◆ **TASK BRIEF**: Looking at the records below, state how many lines include the string "items" and add nothing further.

Top of SOURCE RECORDS

(** ** Data model *)

(** The object built by [addConjunct]. *)
Record conjunct := Conjunct {
  c_key : string;
  c_operator : option string;
  c_values : list string;
  c_id : string;
  c_string : string
}.

#[global] Instance conjunct_eq_dec : EqDecision conjunct.
Proof. solve_decision. Defined.

(** One entry of [matchExpressions], in the API format. *)
Record expression := Expression {
  e_key : string;
  e_operator : option string;
  e_values : list string
}.

(** The [selector] argument of the constructor.  [matchLabels] and
    [matchExpressions] are [None] when the property is absent; [fields] are
    the own properties seen by the legacy reading, with [None] for [null]. *)
Record selector_json := SelectorJson {
  matchLabels : option (list (string * string));
  matchExpressions : option (list expression);
  fields : list (string * option string)
}.

Record LabelSelector_t := Selector {
  _conjuncts : obj conjunct;
  _emptySelectsAll : bool
}.

Definition _OPERATOR_MAP : obj string :=
  [("In", "in"); ("NotIn", "not in"); ("Exists", "exists");
   ("DoesNotExist", "does not exist")].

Definition _REVERSE_OPERATOR_MAP : obj string :=
  [("in", "In"); ("not in", "NotIn"); ("exists", "Exists");
   ("does not exist", "DoesNotExist")].

(** [table[v]] *)
Definition table_get (table : obj string) (v : option string) : option string :=
  obj_get (js_to_string v) table.

(** ** Ids and display strings *)

Definition _getIdForConjunct
    (key : string) (operator : option string) (values : list string) : string :=
  let id := key +:+ "-" +:+ js_to_string operator in
  (* [values] is an array, hence truthy *)
  id +:+ "-" +:+ join "," values.

(** The text made of two double-quote characters. *)
Definition two_quotes : string :=
  let q := ascii_of_nat 34 in String q (String q EmptyString).

(** The loop of [_getStringForConjunct] over [values]. *)
Fixpoint values_string (values : list string) : string :=
  match values with
  | [] => ""
  | v :: rest =>
      (if String.eqb v "" then two_quotes else v)
      +:+ (match rest with [] => "" | _ => ", " end)
      +:+ values_string rest
  end.

Definition _getStringForConjunct
    (key : string) (operator : option string) (values : list string) : string :=
  if loose_eq operator "exists" then key +:+ " exists"
  else if loose_eq operator "does not exist" then key +:+ " does not exist"
  else
    (if loose_eq operator "not in" then key +:+ " not" else key)
    +:+ " in (" +:+ values_string values +:+ ")".

(** ** Mutation *)

Definition set_conjuncts (this : LabelSelector_t) (o : obj conjunct) : LabelSelector_t :=
  {| _conjuncts := o; _emptySelectsAll := _emptySelectsAll this |}.

Definition make_conjunct
    (key : string) (operator : option string) (values : list string) : conjunct :=
  {| c_key := key; c_operator := operator; c_values := values;
     c_id := _getIdForConjunct key operator values;
     c_string := _getStringForConjunct key operator values |}.

Definition addConjunct (this : LabelSelector_t)
    (key : string) (operator : option string) (values : list string)
  : LabelSelector_t * conjunct :=
  let conjunct := make_conjunct key operator values in
  (set_conjuncts this (obj_set (c_id conjunct) conjunct (_conjuncts this)),
   conjunct).

(** The argument is a conjunct object or a raw id.  A string has no [id]
    property; an object whose [id] is falsy is used as a property name
    itself, which is "[object Object]". *)
Definition removeConjunct (this : LabelSelector_t) (arg : conjunct + string)
  : LabelSelector_t :=
  match arg with
  | inl c =>
      if truthy (Some (c_id c))
      then set_conjuncts this (obj_delete (c_id c) (_conjuncts this))
      else set_conjuncts this (obj_delete "[object Object]" (_conjuncts this))
  | inr id => set_conjuncts this (obj_delete id (_conjuncts this))
  end.

Definition clearConjuncts (this : LabelSelector_t) : LabelSelector_t :=
  set_conjuncts this [].

Definition isEmpty (this : LabelSelector_t) : bool :=
  match _conjuncts this with
  | [] => true
  | _ :: _ => false
  end.

(** ** Construction *)

(** [addConjunct] called for its effect on the instance. *)
Definition add (this : LabelSelector_t)
    (key : string) (operator : option string) (values : list string) : LabelSelector_t :=
  fst (addConjunct this key operator values).

(** The three callbacks of the constructor: for an entry of [matchLabels],
    for an entry of [matchExpressions], and for a property of a legacy
    description ([details] is a string, or [null]). *)
Definition add_matchLabel (this : LabelSelector_t) (entry : string * string) :=
  add this (fst entry) (Some "in") [snd entry].

Definition add_matchExpression (this : LabelSelector_t) (e : expression) :=
  add this (e_key e) (table_get _OPERATOR_MAP (e_operator e)) (e_values e).

Definition add_field (this : LabelSelector_t) (entry : string * option string) :=
  match snd entry with
  | Some details => add this (fst entry) (Some "in") [details]
  | None => add this (fst entry) (Some "exists") []
  end.

(** Truthiness of a property that is absent or holds an object. *)
Definition present {A} (v : option A) : bool :=
  match v with
  | Some _ => true
  | None => false
  end.

(** [angular.forEach] over a value that may be absent. *)
Definition forEach {A} (f : LabelSelector_t -> A -> LabelSelector_t)
    (items : option (list A)) (this : LabelSelector_t) : LabelSelector_t :=
  match items with
  | Some l => fold_left f l this
  | None => this
  end.

(** The constructor; [selector] is [None] when the argument is missing. *)
Definition LabelSelector (selector : option selector_json) (emptySelectsAll : bool)
  : LabelSelector_t :=
  let this := {| _conjuncts := []; _emptySelectsAll := emptySelectsAll |} in
  match selector with
  | None => this
  | Some selector =>
      if present (matchLabels selector) || present (matchExpressions selector)
      then forEach add_matchExpression (matchExpressions selector)
             (forEach add_matchLabel (matchLabels selector) this)
      else forEach add_field (Some (fields selector)) this
  end.

(** ** Matching *)

(** A resource: [labels] and [metadata] are [None] when the property is
    absent or [null]; so is [metadata_labels]. *)
Record metadata_t := Metadata {
  metadata_labels : option (gmap string string)
}.

Record resource_t := Resource {
  labels : option (gmap string string);
  metadata : option metadata_t
}.

(** [x || {}] for a label mapping. *)
Definition or_empty (x : option (gmap string string)) : gmap string string :=
  match x with
  | Some l => l
  | None => ∅
  end.

(** Lines 104 to 107: the label mapping that [matches] evaluates. *)
Definition labels_of (resource : resource_t) : gmap string string :=
  let labels0 := or_empty (labels resource) in
  match metadata resource with
  | Some m => or_empty (metadata_labels m)
  | None => labels0
  end.

(** The loop of the "in" case: the final value of [found]. *)
Fixpoint in_loop (label : option string) (values : list string) : bool :=
  match values with
  | [] => false
  | v :: rest => if loose_eq label v then true else in_loop label rest
  end.

(** The loop of the "not in" case: the final value of [keep]. *)
Fixpoint not_in_loop (label : option string) (values : list string) : bool :=
  match values with
  | [] => true
  | v :: rest => if negb (loose_eq label v) then not_in_loop label rest else false
  end.

(** The body of the loop of [matches] for one conjunct: [false] when the
    body executes [return false], [true] when it goes on to the next
    conjunct.  An operator that is none of the four cases falls through. *)
Definition satisfied (lbls : gmap string string) (conjunct : conjunct) : bool :=
  let label := lbls !! c_key conjunct in
  if loose_eq (c_operator conjunct) "exists" then
    if negb (truthy label) && negb (is_empty_string label) then false else true
  else if loose_eq (c_operator conjunct) "does not exist" then
    if truthy label || is_empty_string label then false else true
  else if loose_eq (c_operator conjunct) "in" then
    let found :=
      if truthy label || is_empty_string label
      then in_loop label (c_values conjunct) else false in
    if negb found then false else true
  else if loose_eq (c_operator conjunct) "not in" then
    let keep :=
      if truthy label then not_in_loop label (c_values conjunct) else true in
    if negb keep then false else true
  else true.

(** The resource is [None] when it is [null] or [undefined]. *)
Definition matches (this : LabelSelector_t) (resource : option resource_t) : bool :=
  match resource with
  | None => false
  | Some resource =>
      if isEmpty this then _emptySelectsAll this
      else
        let lbls := labels_of resource in
        forallb (fun entry => satisfied lbls (snd entry)) (_conjuncts this)
  end.

(** [select] on an array of resources. *)
Definition select (this : LabelSelector_t) (resources : list resource_t)
  : list resource_t :=
  List.filter (fun r => matches this (Some r)) resources.

(** ** Lookup helpers *)

Definition hasConjunct (this : LabelSelector_t) (conjunct : conjunct) : bool :=
  present (obj_get
    (_getIdForConjunct (c_key conjunct) (c_operator conjunct) (c_values conjunct))
    (_conjuncts this)).

Definition findConjunctsMatching (this : LabelSelector_t)
    (operator : option string) (key : string) : obj conjunct :=
  List.filter
    (fun entry =>
       strict_eq (c_operator (snd entry)) operator
       && String.eqb (c_key (snd entry)) key)
    (_conjuncts this).

(** ** Subsumption *)

(** lodash's [baseIntersection] for two arrays: the values of [array], each
    taken once and in order of first occurrence, that [other] includes;
    [result] is the array built so far. *)
Fixpoint baseIntersection (result array other : list string) : list string :=
  match array with
  | [] => result
  | value :: rest =>
      if negb (includes result value) && includes other value
      then baseIntersection (result ++ [value]) rest other
      else baseIntersection result rest other
  end.

Definition intersection (array other : list string) : list string :=
  baseIntersection [] array other.

(** [_.isEmpty] on an object. *)
Definition _isEmpty {V} (o : obj V) : bool :=
  match o with
  | [] => true
  | _ :: _ => false
  end.

(** [_.every] on an object: the predicate holds of every value. *)
Definition _every {V} (o : obj V) (f : V -> bool) : bool :=
  forallb (fun entry => f (snd entry)) o.

(** The callback that [covers] passes to [_.every]: whether [selector]
    accounts for [conjunct]. *)
Definition covered (selector : LabelSelector_t) (conjunct : conjunct) : bool :=
  if hasConjunct selector conjunct then true
  else if loose_eq (c_operator conjunct) "exists" then
    negb (_isEmpty (findConjunctsMatching selector (Some "in") (c_key conjunct)))
  else if loose_eq (c_operator conjunct) "does not exist" then false
  else if loose_eq (c_operator conjunct) "in" then
    let inConjuncts := findConjunctsMatching selector (Some "in") (c_key conjunct) in
    if _isEmpty inConjuncts then false
    else
      _every inConjuncts (fun inConjunct =>
        Nat.eqb (length (c_values inConjunct))
                (length (intersection (c_values inConjunct) (c_values conjunct))))
  else if loose_eq (c_operator conjunct) "not in" then
    let notInConjuncts :=
      findConjunctsMatching selector (Some "not in") (c_key conjunct) in
    if _isEmpty notInConjuncts then false
    else
      _every notInConjuncts (fun notInConjunct =>
        Nat.eqb (length (c_values conjunct))
                (length (intersection (c_values notInConjunct) (c_values conjunct))))
  else true.

Definition covers (this selector : LabelSelector_t) : bool :=
  if isEmpty this then false
  else _every (_conjuncts this) (covered selector).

Bottom of SOURCE RECORDS

◆ **RESULT**: 2